* **Assignment**
The answer should be a single number: how many lines of the entries below hold the word "Prop".

Provided data START

Inductive ystep (y : Sys) : Sys → Prop :=
(** the consensus layer goes on by itself *)
| Y_raft rf' :
    ystep y (mkSys y.(y_rsm) rf' y.(y_reader) y.(y_calls) y.(y_done))
| Y_submit id req res r' rf' effs :
    ¬ locked y → id ≠ -1 → y.(y_calls) !! id = None →
    Submit_begin id req (y.(y_rsm), y.(y_rf)) = Some (res, (r', rf'), effs) →
    ystep y (mkSys r' rf' y.(y_reader) (<[id := afterBegin res]> y.(y_calls)) y.(y_done))
| Y_timeout id index :
    y.(y_calls) !! id = Some (CWaiting index) →
    ystep y (mkSys y.(y_rsm) y.(y_rf) y.(y_reader)
      (<[id := CTimedOut index]> y.(y_calls)) y.(y_done))
| Y_dump id index :
    ¬ locked y → y.(y_calls) !! id = Some (CTimedOut index) →
    ystep y (mkSys y.(y_rsm) y.(y_rf) y.(y_reader)
      (<[id := CFinishing index (Submit_reply id y.(y_rf) None)]> y.(y_calls)) y.(y_done))
| Y_end id index reply r' rf' effs :
    ¬ locked y → y.(y_calls) !! id = Some (CFinishing index reply) →
    Submit_end (E:=E) index (y.(y_rsm), y.(y_rf)) = Some (tt, (r', rf'), effs) →
    ystep y (mkSys r' rf' y.(y_reader) (<[id := CReturned reply]> y.(y_calls)) y.(y_done))
(** the loops over the map send in any order *)
| Y_snapshot m r' rf' effs es :
    y.(y_reader) = RIdle → m.(SnapshotValid) = true →
    handleSnapshot m (y.(y_rsm), y.(y_rf)) = Some (tt, (r', rf'), effs) → es ≡ₚ sends effs →
    ystep y (mkSys r' rf' (RSending es ThenReceive) y.(y_calls) y.(y_done))
| Y_admit m r' rf' effs admitted :
    y.(y_reader) = RIdle → m.(SnapshotValid) = false → m.(CommandValid) = true →
    handleCommand_admit (E:=E) m (y.(y_rsm), y.(y_rf)) = Some (admitted, (r', rf'), effs) →
    ystep y (mkSys r' rf'
      match admitted with
      | Some (id, req) => RDoing m.(CommandIndex) id req
      | None => RIdle
      end y.(y_calls) y.(y_done))
| Y_apply index id req val r' rf' effs :
    y.(y_reader) = RDoing index id req →
    applyOp index id req (y.(y_rsm), y.(y_rf)) = Some (val, (r', rf'), effs) →
    ystep y (mkSys r' rf' (RSending (sends effs) (ThenOutdated index)) y.(y_calls)
      ((id, val) :: y.(y_done)))
| Y_outdated index r' rf' effs es :
    y.(y_reader) = RSending [] (ThenOutdated index) →
    notifyOutdated index (y.(y_rsm), y.(y_rf)) = Some (tt, (r', rf'), effs) → es ≡ₚ sends effs →
    ystep y (mkSys r' rf' (RSending es (ThenCheck index)) y.(y_calls) y.(y_done))
| Y_check index r' rf' effs :
    y.(y_reader) = RSending [] (ThenCheck index) →
    checkSnapshot index (y.(y_rsm), y.(y_rf)) = Some (tt, (r', rf'), effs) →
    ystep y (mkSys r' rf' (RSending [] ThenReceive) y.(y_calls) y.(y_done))
| Y_send ch res es next index :
    y.(y_reader) = RSending ((ch, res) :: es) next →
    y.(y_calls) !! ch = Some (CWaiting index) →
    ystep y (mkSys y.(y_rsm) y.(y_rf) (RSending es next)
      (<[ch := CFinishing index (Submit_reply ch y.(y_rf) (Some res))]> y.(y_calls)) y.(y_done))
| Y_unlock :
    y.(y_reader) = RSending [] ThenReceive →
    ystep y (mkSys y.(y_rsm) y.(y_rf) RIdle y.(y_calls) y.(y_done))
(** the apply channel is closed *)
| Y_cleanup r' rf' effs :
    y.(y_reader) = RIdle →
    cleanup (E:=E) (y.(y_rsm), y.(y_rf)) = Some (tt, (r', rf'), effs) →
    ystep y (mkSys r' rf' (RStopped (closes effs)) y.(y_calls) y.(y_done))
| Y_closed id index closed :
    y.(y_reader) = RStopped closed → id ∈ closed →
    y.(y_calls) !! id = Some (CWaiting index) →
    ystep y (mkSys y.(y_rsm) y.(y_rf) y.(y_reader)
      (<[id := CFinishing index (Submit_reply id y.(y_rf) None)]> y.(y_calls)) y.(y_done)).

(** *** The steps as a function of a schedule *)

Inductive yaction :=
  | DoRaft (rf' : R)
  | DoSubmit (id : Z) (req : any)
  | DoTimeout (id : Z)
  | DoDump (id : Z)
  | DoEnd (id : Z)
  | DoAdmit (m : ApplyMsg)
  | DoApply
  | DoOutdated
  | DoCheck
  | DoSend
  | DoUnlock.

Definition unlocked (y : Sys) : bool :=
  match y.(y_reader) with RSending _ _ => false | _ => true end.

Definition yact (y : Sys) (x : yaction) : option Sys :=
  match x, y with
  | DoRaft rf', mkSys r _ rd cs dn => Some (mkSys r rf' rd cs dn)
  | DoSubmit id req, mkSys r rf rd cs dn =>
      if unlocked y && bool_decide (id ≠ -1) && bool_decide (cs !! id = None) then
        '(res, (r', rf'), _) ← Submit_begin id req (r, rf);
        Some (mkSys r' rf' rd (<[id := afterBegin res]> cs) dn)
      else None
  | DoTimeout id, mkSys r rf rd cs dn =>
      match cs !! id with
      | Some (CWaiting index) => Some (mkSys r rf rd (<[id := CTimedOut index]> cs) dn)
      | _ => None
      end
  | DoDump id, mkSys r rf rd cs dn =>
      match unlocked y, cs !! id with
      | true, Some (CTimedOut index) =>
          Some (mkSys r rf rd (<[id := CFinishing index (Submit_reply id rf None)]> cs) dn)
      | _, _ => None
      end
  | DoEnd id, mkSys r rf rd cs dn =>
      match unlocked y, cs !! id with
      | true, Some (CFinishing index reply) =>
          '(_, (r', rf'), _) ← Submit_end (E:=E) index (r, rf);
          Some (mkSys r' rf' rd (<[id := CReturned reply]> cs) dn)
      | _, _ => None
      end
  | DoAdmit m, mkSys r rf RIdle cs dn =>
      if negb m.(SnapshotValid) && m.(CommandValid) then
        '(admitted, (r', rf'), _) ← handleCommand_admit (E:=E) m (r, rf);
        Some (mkSys r' rf'
          match admitted with
          | Some (id, req) => RDoing m.(CommandIndex) id req
          | None => RIdle
          end cs dn)
      else None
  | DoApply, mkSys r rf (RDoing index id req) cs dn =>
      '(val, (r', rf'), effs) ← applyOp index id req (r, rf);
      Some (mkSys r' rf' (RSending (sends effs) (ThenOutdated index)) cs ((id, val) :: dn))
  | DoOutdated, mkSys r rf (RSending [] (ThenOutdated index)) cs dn =>
      '(_, (r', rf'), effs) ← notifyOutdated index (r, rf);
      Some (mkSys r' rf' (RSending (sends effs) (ThenCheck index)) cs dn)
  | DoCheck, mkSys r rf (RSending [] (ThenCheck index)) cs dn =>
      '(_, (r', rf'), _) ← checkSnapshot index (r, rf);
      Some (mkSys r' rf' (RSending [] ThenReceive) cs dn)
  | DoSend, mkSys r rf (RSending ((ch, res) :: es) next) cs dn =>
      match cs !! ch with
      | Some (CWaiting index) =>
          Some (mkSys r rf (RSending es next)
            (<[ch := CFinishing index (Submit_reply ch rf (Some res))]> cs) dn)
      | _ => None
      end
  | DoUnlock, mkSys r rf (RSending [] ThenReceive) cs dn => Some (mkSys r rf RIdle cs dn)
  | _, _ => None
  end.

Fixpoint yplay (xs : list yaction) (y : Sys) : option Sys :=
  match xs with
  | [] => Some y
  | x :: xs' => y' ← yact y x; yplay xs' y'
  end.

Lemma unlocked_spec y : unlocked y = true → ¬ locked y.
Proof. unfold unlocked, locked. by destruct y.(y_reader); auto. Qed.

Lemma yact_step y x y' : yact y x = Some y' → ystep y y'.
Proof.
  destruct y as [r rf rd cs dn], x as [rf'|id req|id|id|id|m| | | | |]; cbn [yact].
  - intros [= <-]. apply (Y_raft (mkSys r rf rd cs dn)).
  - destruct (_ && _) eqn:Hb; [|done].
    apply andb_true_iff in Hb as [[Hu Hid%bool_decide_eq_true]%andb_true_iff Hc%bool_decide_eq_true].
    intros ([[res [r' rf']] effs] & Hrun & [= <-])%bind_Some.
    by eapply (Y_submit (mkSys r rf rd cs dn)); [apply unlocked_spec|..].
  - destruct (cs !! id) as [[]|] eqn:Hc; try done. intros [= <-].
    by apply (Y_timeout (mkSys r rf rd cs dn)).
  - destruct (unlocked _) eqn:Hu; [|done]. destruct (cs !! id) as [[]|] eqn:Hc; try done. intros [= <-].
    by apply (Y_dump (mkSys r rf rd cs dn)); [apply unlocked_spec|].
  - destruct (unlocked _) eqn:Hu; [|done]. destruct (cs !! id) as [[]|] eqn:Hc; try done.
    intros ([[[] [r' rf']] effs] & Hrun & [= <-])%bind_Some.
    by eapply (Y_end (mkSys r rf rd cs dn)); [apply unlocked_spec|..].
  - destruct rd; try done. destruct m.(SnapshotValid) eqn:Hs, m.(CommandValid) eqn:Hv; try done.
    intros ([[ad [r' rf']] effs] & Hrun & [= <-])%bind_Some.
    by eapply (Y_admit (mkSys r rf RIdle cs dn)).
  - destruct rd; try done. intros ([[val [r' rf']] effs] & Hrun & [= <-])%bind_Some.
    by eapply (Y_apply (mkSys r rf (RDoing index id req) cs dn)).
  - destruct rd as [| |[|[ch res] es] [index|index|]|]; try done.
    intros ([[[] [r' rf']] effs] & Hrun & [= <-])%bind_Some.
    by eapply (Y_outdated (mkSys r rf (RSending [] (ThenOutdated index)) cs dn)).
  - destruct rd as [| |[|[ch res] es] [index|index|]|]; try done.
    intros ([[[] [r' rf']] effs] & Hrun & [= <-])%bind_Some.
    by eapply (Y_check (mkSys r rf (RSending [] (ThenCheck index)) cs dn)).
  - destruct rd as [| |[|[ch res] es] next|]; try done. destruct (cs !! ch) as [[]|] eqn:Hc; try done.
    intros [= <-]. by apply (Y_send (mkSys r rf (RSending ((ch, res) :: es) next) cs dn)).
  - destruct rd as [| |[|[ch res] es] []|]; try done. intros [= <-].
    by apply (Y_unlock (mkSys r rf (RSending [] ThenReceive) cs dn)).
Qed.

Lemma yplay_steps xs y : is_Some (yplay xs y) → rtc ystep y (default y (yplay xs y)).
Proof.
  intros [y' Hy]. rewrite Hy. simpl. revert y Hy. induction xs as [|x xs IH]; intros y Hy; simpl in Hy.
  - injection Hy as <-. done.
  - apply bind_Some in Hy as (y1 & H1 & H2). eapply rtc_l; [by eapply yact_step|auto].
Qed.

(** A replica that has just been made. *)
Definition started (r : RSM S) (rf : R) : Sys := mkSys r rf RIdle ∅ [].

(** ** Replies are results of applied operations *)

Record sys_ok (y : Sys) : Prop := {
  ok_pending k e : y.(y_rsm).(pending) !! k = Some e → e.(pe_ch) = e.(pe_id) ∧ e.(pe_id) ≠ -1;
  ok_sending es next ch res : y.(y_reader) = RSending es next → (ch, res) ∈ es →
    res = retry ∨ (res.(res_id) = ch ∧ (ch, res.(res_val)) ∈ y.(y_done));
  ok_calls id pc : y.(y_calls) !! id = Some pc → id ≠ -1 ∧
    match pc with
    | CFinishing _ (OK, v) | CReturned (OK, v) => (id, v) ∈ y.(y_done)
    | _ => True
    end
}.

Lemma ok_weaken y rsm rf :
  sys_ok y → (∀ k e, rsm.(pending) !! k = Some e → y.(y_rsm).(pending) !! k = Some e) →
  sys_ok (mkSys rsm rf y.(y_reader) y.(y_calls) y.(y_done)).
Proof. intros [H1 H2 H3] Hp. split; simpl; [|done|done]. intros k e Hk. eauto. Qed.

(** A new position of one call. *)
Lemma ok_call y rf id pc :
  sys_ok y → id ≠ -1 →
  match pc with CFinishing _ (OK, v) | CReturned (OK, v) => (id, v) ∈ y.(y_done) | _ => True end →
  sys_ok (mkSys y.(y_rsm) rf y.(y_reader) (<[id := pc]> y.(y_calls)) y.(y_done)).
Proof.
  intros [H1 H2 H3] Hid Hpc. split; simpl; [done|done|].
  intros id' pc' [[<- <-]|[_ Hl]]%lookup_insert_Some; [done|by apply H3].
Qed.

Lemma run_Submit_begin id req (r : RSM S) (rf : R) res r' rf' effs :
  Submit_begin id req (r, rf) = Some (res, (r', rf'), effs) →
  (r' = r ∧ ∃ v, res = inr (ErrWrongLeader, v)) ∨
  (∃ index term, res = inl index ∧
    r' = set_pending (<[index := mkPending id term id]> r.(pending)) r).
Proof.
  unfold Submit_begin. run.
  destruct (rf_Start (VOp r.(rsm_me) id req) rf) as [[[[[index term] b] rf1] effs1]|] eqn:Hs.
  - erewrite bind_run by (unfold liftRaft; simpl; by rewrite Hs). run.
    destruct b; run; unfold modify_rsm; run; intros [= <- <- <- <-]; [right; eauto|left; eauto].
  - unfold mbind, M_bind, liftRaft. simpl. by rewrite Hs.
Qed.

Lemma run_Submit_end index (r : RSM S) (rf : R) :
  Submit_end (E:=E) index (r, rf) = Some (tt, (set_pending (delete index r.(pending)) r, rf), []).
Proof. done. Qed.

Lemma run_checkSnapshot_rsm index (r : RSM S) (rf : R) r' rf' effs :
  checkSnapshot index (r, rf) = Some (tt, (r', rf'), effs) → r' = r.
Proof.
  unfold checkSnapshot. run. simpl. destruct (_ && _); run; [|by intros [= <- <- <-]].
  destruct (Snapshot r.(rsm_sm)) as [data|]; [|done]. run. unfold liftRaft. simpl.
  destruct (rf_Snapshot index data rf) as [[[[] rf1] effs1]|]; [|done]. by intros [= <- <- <-].
Qed.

Provided data END

* **Written solution**
2